I'm interested in how often some interest group _pays_ for p-hacked results so
that they can use it to strengthen their position in some way?

In my opinion, it's very hard to have good science whenever there is external
money in the picture. The temptation/pressure to slightly tweak the variables
or scope of the study to achieve a desired outcome for the benefactor is just
too high.

The worst part is that this allows people to strengthen their biases by cherry
picking "scientific studies" that seem to agree with their position even if
intuitively something doesn't seem right. And science is the highest authority
you can appeal to, so there is no way to refute it short of funding your own,
better study that arrives at the opposite conclusion.

------
mikorym
This is very relevant in biology. Countless Honours and MSc students every
year try to achieve "results" and probably the majority of these may have as a
first result a negative result, or if you will, the _empty_ result.
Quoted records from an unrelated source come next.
Definition trusted_goal_progress_event (w : WatcherState) (baseline : Event) (structured : Value)
    (at_ : string) : option Event :=
  s ← match normalize_structured_source structured Source.TypedApi with
      | Some s => Some s
      | None => normalize_structured_source structured Source.StructuredLog
      end;
  status ← normalize_status <$> goal_status s;
  if negb (one_of ["active"; "pursuing"] status) then None
  else
    t ← datetime_of at_;
    t0 ← datetime_of (observed_at baseline);
    if instant t <=? instant t0 then None
    else
      session ← match meta_str (metadata baseline) "codex_resume_session" with
                | Some v => Some v
                | None => meta_str (metadata baseline) "codex_thread_id"
                end;
      event ← ok (event_new ("codex-progress-" +:+ ws_id w) at_ (ws_id w)
                    (Event.target_identity_hash baseline)
                    (event_source_new Source.TypedApi "codex" "post_resume_progress")
                    Category.Working f64_one false
                    (fingerprint "codex_progress" session (snapshot_bytes s))
                    "Codex durable goal active/pursuing after resume" Hint.ObserveOnly);
      Some (put_meta "codex_thread_id"
              (default (VString (gs_thread_id s)) (metadata baseline !! "codex_thread_id"))
              (put_meta "codex_resume_session" (VString session)
                 (put_meta "codex_post_resume_progress" (VBool true)
                    (put_meta "goal_state" (VString status) event)))).
End Events.

Definition parse_fixture_record `{CodexJson} (line : string) : option CodexFixtureRecord :=
  v ← json_from_str line;
  name ← get_field "fixture" v ≫= as_str;
  expected ← (get_field "expected_action" v ≫= as_str) ≫= from_fixture_action;
  s ← snapshot_from_value v;
  Some (mkFixture name s expected).

(** ** Recipes *)
Definition codex_hash64 (value : string) : Z :=
  foldl (λ h b, (Z.lxor h (byte_val b) * 1099511628211) mod 2 ^ 64) 14695981039346656037 (bytes value).

Definition capacity_wait (e : Event) (rev cap : Z) : Action :=
  let seconds := Z.max 1 (capacity_backoff_seconds (rev mod 2 ^ 32) (codex_hash64 (evidence_fingerprint e)) cap) in
  set_outcomes
    (action_new "codex.capacity_backoff_wait" (WaitDuration seconds)
       "transient Codex capacity block with durable blocked goal" (evidence_fingerprint e) 30)
    [mkCondition "WAIT_STATE_RECORDED" None].

Definition goal_resume_action (e : Event) (resume_command : string) : option Action :=
  goal_state ← meta_str (metadata e) "goal_state";
  if negb (one_of ["blocked"; "paused"] goal_state) then None
  else
    Some (set_outcomes
      (push_preconditions
         (submit_text "codex.goal_resume_once" resume_command
            "durable Codex goal blocked after capacity backoff; composer revalidated"
            (evidence_fingerprint e))
         [mkCondition "PROCESS_ALIVE" None; mkCondition "NO_HUMAN_INTERVENTION" None;
          mkCondition "GOAL_STATE_IS" (Some (VString goal_state))])
      [mkCondition "GOAL_ACTIVE_OR_PURSUING" None]).

Definition goal_resume_observation (e : Event) : bool :=
  category_eqb (category e) Category.WaitingForModel
  && bool_decide (policy_hint e = Hint.DeterministicActionAllowed) && meta_true (metadata e) "codex_resume".

(** [CodexRecipes] with its default command and cap. *)
Definition codex_action_for (w : WatcherState) : option Action :=
  e ← last_observation w;
  if negb (String.eqb (source_id (source e)) "codex") then builtin_action_for w
  else if category_eqb (category e) Category.CapacityBlock
          && bool_decide (policy_hint e = Hint.WaitAllowed) && meta_true (metadata e) "codex_capacity_block"
  then Some (capacity_wait e (revision w) DEFAULT_BACKOFF_CAP_SECONDS)
  else if goal_resume_observation e then
    if opt_str_eqb (meta_str (metadata e) "codex_resume_sent_fingerprint") (Some (evidence_fingerprint e))
    then None
    else goal_resume_action e GOAL_RESUME
  else if bool_decide (policy_hint e = Hint.HumanRequired) then None
  else builtin_action_for w.

Definition claimed_by_codex (e : Event) : bool :=
  String.eqb (source_id (source e)) "codex" || starts_with "codex" (source_id (source e))
  || bool_decide (is_Some (metadata e !! "codex_capacity_block"))
  || bool_decide (is_Some (metadata e !! "codex_resume")).

(** [CompositeRecipes], the provider of the daemon. *)
Definition composite_action_for `{Rfc3339Text} (manifests : gmap string LoadedManifest) (w : WatcherState)
    : option Action :=
  e ← last_observation w;
  if claimed_by_codex e then codex_action_for w
  else
    match claude_action_for w with
    | Some a => Some a
    | None =>
        match codex_action_for w with
        | Some a => Some a
        | None => manifest_action_for manifests w
        end
    end.

(** ** Snapshots round-trip *)
Lemma omap_as_str (l : list string) : omap as_str (VString <$> l) = l.
Proof. induction l as [|s l IH]; [done|]. cbn. by rewrite IH. Qed.

(** The nested JSON that is rebuilt for verification reads back as the snapshot. *)
Lemma snapshot_roundtrip s :
  gs_thread_id s ≠ "" → snapshot_from_value (structured_value_from_snapshot s) = Some s.
Proof.
  destruct s as [th st tx ty fl cat term tail]. cbn [gs_thread_id]. intros Hth.
  unfold snapshot_from_value, structured_value_from_snapshot. cbn.
  apply String.eqb_neq in Hth.
  destruct st, tx, ty, cat, term, tail; cbn; unfold is_empty; rewrite Hth, omap_as_str; done.
Qed.

(** ** Rollout events *)
Section Rollouts.
Context `{Rfc3339Text} `{Sha256Hex} `{TargetHash} `{CodexJson}.

(** An event read from a rollout file cannot be read back from disk.  Its metadata
    holds the file binding as a JSON object, while event validation admits scalars only;
    the registry persists the event unvalidated, and the decoder refuses it, so the state
    file with the watcher is unreadable at the next start. *)
Theorem rollout_event_unreadable facts w path thread e :
  correlated_rollout_event facts w path thread = Some e →
  exceeds_bounds e = true ∧ event_from_wire e ≠ Ok e.
Proof.
  unfold correlated_rollout_event. destruct (is_empty thread); [done|].
  intros (b & _ & Hx)%bind_Some. destruct (rotated w path b); [done|].
  apply bind_Some in Hx as ([size text] & _ & Hx). destruct (1048576 <? size); [done|].
  apply bind_Some in Hx as (t & _ & Hx). destruct (truncated t); [done|].
  apply bind_Some in Hx as (matched & _ & Hx). apply bind_Some in Hx as (s & _ & Hx).
  apply bind_Some in Hx as (e0 & _ & [= <-]).
  assert (exceeds_bounds (put_meta "codex_rollout_binding" (binding_to_value b)
            (put_meta "codex_rollout_path" (VString path) e0)) = true) as Hb.
  { unfold exceeds_bounds. rewrite !orb_true_iff. right. apply existsb_exists.
    exists (binding_to_value b). split; [|done]. apply list_elem_of_In, elem_of_btree_values.
    exists "codex_rollout_binding". cbn. by rewrite lookup_insert_eq. }
  split; [done|]. intros Hw. unfold event_from_wire in Hw. apply rbind_Ok in Hw as (u & Hv & _).
  unfold event_validate in Hv. do 7 apply rbind_Ok in Hv as ([] & _ & Hv).
  apply rbind_Ok in Hv as ([] & Hv%fail_if_Ok & _). congruence.
Qed.
End Rollouts.

(** ** Resuming a goal *)
Section Resuming.
Context `{Rfc3339Text} `{Sha256Hex}.

(** A resume candidate says that the back-off elapsed, but the deadline of the wait is
    not consulted: it is made at any time while the watcher waits. *)
Lemma goal_resume_ignores_deadline w now until why e :
  lifecycle w = Lifecycle.Waiting until why → last_observation w = Some e →
  capacity_observation e = true → goal_held e = true →
  codex_resume_candidate_event w now = Some (goal_resumed w now e).
Proof.
  intros Hl He Hc Hg. unfold codex_resume_candidate_event. rewrite Hl, He. cbn. by rewrite Hc, Hg.
Qed.

Lemma goal_resume_ignores_deadline_witness :
  let e := put_meta "goal_state" (VString "blocked") (put_meta "codex_capacity_block" (VBool true)
    (mkEvent "1.0" "e" "t" None "w1" "h" None None None (event_source_new Source.TypedApi "codex" "goal_status")
       Category.CapacityBlock f64_one true "fp" "s" None None Hint.WaitAllowed None ∅)) in
  let w := toy_watcher (Lifecycle.Waiting 300000 "recovery wait scheduled") (Some e) in
  codex_resume_candidate_event w (mkDateTime 1 0 0) = Some (goal_resumed w (mkDateTime 1 0 0) e).
Proof. intros e w. by apply (goal_resume_ignores_deadline w _ 300000 "recovery wait scheduled"). Defined.
End Resuming.

(** ** All recipes together *)
Lemma capacity_wait_bound e rev : ∃ s, kind (capacity_wait e rev DEFAULT_BACKOFF_CAP_SECONDS) = WaitDuration s ∧ 1 ≤ s ≤ 300.
Proof.
  eexists. split; [reflexivity|].
  pose proof (overload_backoff_bound (rev mod 2 ^ 32) (hash64 (evidence_fingerprint e)) 300) as Hb.
  pose proof (hash64_nonneg (evidence_fingerprint e)). pose proof (Z.mod_pos_bound rev (2 ^ 32)).
  change (capacity_backoff_seconds ?a ?b ?c) with (overload_backoff_seconds a b c).
  change (codex_hash64 ?s) with (hash64 s). unfold DEFAULT_BACKOFF_CAP_SECONDS. lia.
Qed.

Lemma builtin_action_spec w a :
  builtin_action_for w = Some a →
  kind a = WaitDuration 60 ∧ ∃ e, last_observation w = Some e ∧ policy_hint e = Hint.WaitAllowed.
Proof.
  unfold builtin_action_for. destruct (last_observation w) as [e|]; [|done].
  destruct (bool_decide (policy_hint e = Hint.WaitAllowed)) eqn:Eh; cbn [negb orb]; [|done].
  destruct (negb _); [done|]. intros [= <-]. split; [done|]. exists e. split; [done|].
  by apply bool_decide_eq_true in Eh.
Qed.

(** The observation of an elapsed capacity wait whose goal is still held. *)
Definition goal_resume_allowed (e : Event) : Prop :=
  source_id (source e) = "codex" ∧ category e = Category.WaitingForModel
  ∧ policy_hint e = Hint.DeterministicActionAllowed ∧ metadata e !! "codex_resume" = Some (VBool true)
  ∧ meta_str (metadata e) "codex_resume_sent_fingerprint" ≠ Some (evidence_fingerprint e).

Definition goal_guards (e : Event) (goal : string) : list Condition :=
  [mkCondition "EVIDENCE_FINGERPRINT_MATCHES" (Some (VString (evidence_fingerprint e)));
   mkCondition "TARGET_IDENTITY_MATCHES" None; mkCondition "COMPOSER_EMPTY" None;
   mkCondition "PROCESS_ALIVE" None; mkCondition "NO_HUMAN_INTERVENTION" None;
   mkCondition "GOAL_STATE_IS" (Some (VString goal))].

(** What the Codex recipes may propose. *)
Definition codex_proposal (e : Event) (a : Action) : Prop :=
  match kind a with
  | WaitDuration s => 1 ≤ s ≤ 300
  | SubmitText text => text = GOAL_RESUME ∧ goal_resume_allowed e
      ∧ ∃ goal, (goal = "blocked" ∨ goal = "paused") ∧ meta_str (metadata e) "goal_state" = Some goal
          ∧ preconditions a = goal_guards e goal
  | _ => False
  end.

Lemma codex_recipes_conservative w a :
  codex_action_for w = Some a →
  ∃ e, last_observation w = Some e ∧ policy_hint e ≠ Hint.HumanRequired
    ∧ codex_proposal e a.
Proof.
  unfold codex_action_for. intros (e & He & Hx)%bind_Some. exists e. split; [done|].
  assert (builtin_action_for w = Some a → policy_hint e ≠ Hint.HumanRequired ∧ codex_proposal e a)
    as Hbuiltin.
  { unfold codex_proposal. intros (-> & e' & He' & Hh)%builtin_action_spec. rewrite He in He'. injection He' as <-.
    split; [congruence|lia]. }
  destruct (String.eqb_spec (source_id (source e)) "codex") as [Hs|]; cbn [negb] in Hx; [|by apply Hbuiltin].
  destruct (_ && _ && _) eqn:Ec in Hx.
  { apply andb_true_iff in Ec as [Ec _]. apply andb_true_iff in Ec as [_ Eh%bool_decide_eq_true].
    injection Hx as <-. unfold codex_proposal.
    destruct (capacity_wait_bound e (revision w)) as (s & -> & Hs').
    split; [congruence|done]. }
  destruct (goal_resume_observation e) eqn:Er.
  { unfold goal_resume_observation in Er. apply andb_true_iff in Er as [Er Em%meta_true_spec].
    apply andb_true_iff in Er as [Ecat%bool_decide_eq_true Eh%bool_decide_eq_true].
    destruct (opt_str_eqb _ _) eqn:Es in Hx; [done|]. apply bool_decide_eq_false in Es.
    unfold goal_resume_action in Hx. apply bind_Some in Hx as (goal & Hgoal & Hx).
    destruct (one_of ["blocked"; "paused"] goal) eqn:Eg; cbn [negb] in Hx; [|done]. injection Hx as <-.
    split; [congruence|]. unfold codex_proposal. cbn. split; [done|]. split; [done|]. exists goal. split; [|done].
    apply one_of_spec in Eg. set_solver. }
  destruct (bool_decide _) in Hx; [done|]. by apply Hbuiltin.
Qed.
And there is nothing wrong with that.

In fact, it is very useful. Any result that either proves nothing new or
doesn't prove or disprove anything strengthens our confidence in the existing
data knowledge base. This should even happen at school science fairs: If a
student presents to me a study about how bicarbonate of soda does nothing to
help plant x with growth, I would probably rate it highly as long as the
content is consistent.

It sounds stupid to students, but "proving nothing" is _not nothing_. It is
actually another grain of rice in the scale of how we approach topics that
have not yet achieved clear results. And sometimes it's more than just a
grain, it may be a confirmation of old results that if you had not redone the
experiment yourself would remain an abstract or somewhat removed prospect.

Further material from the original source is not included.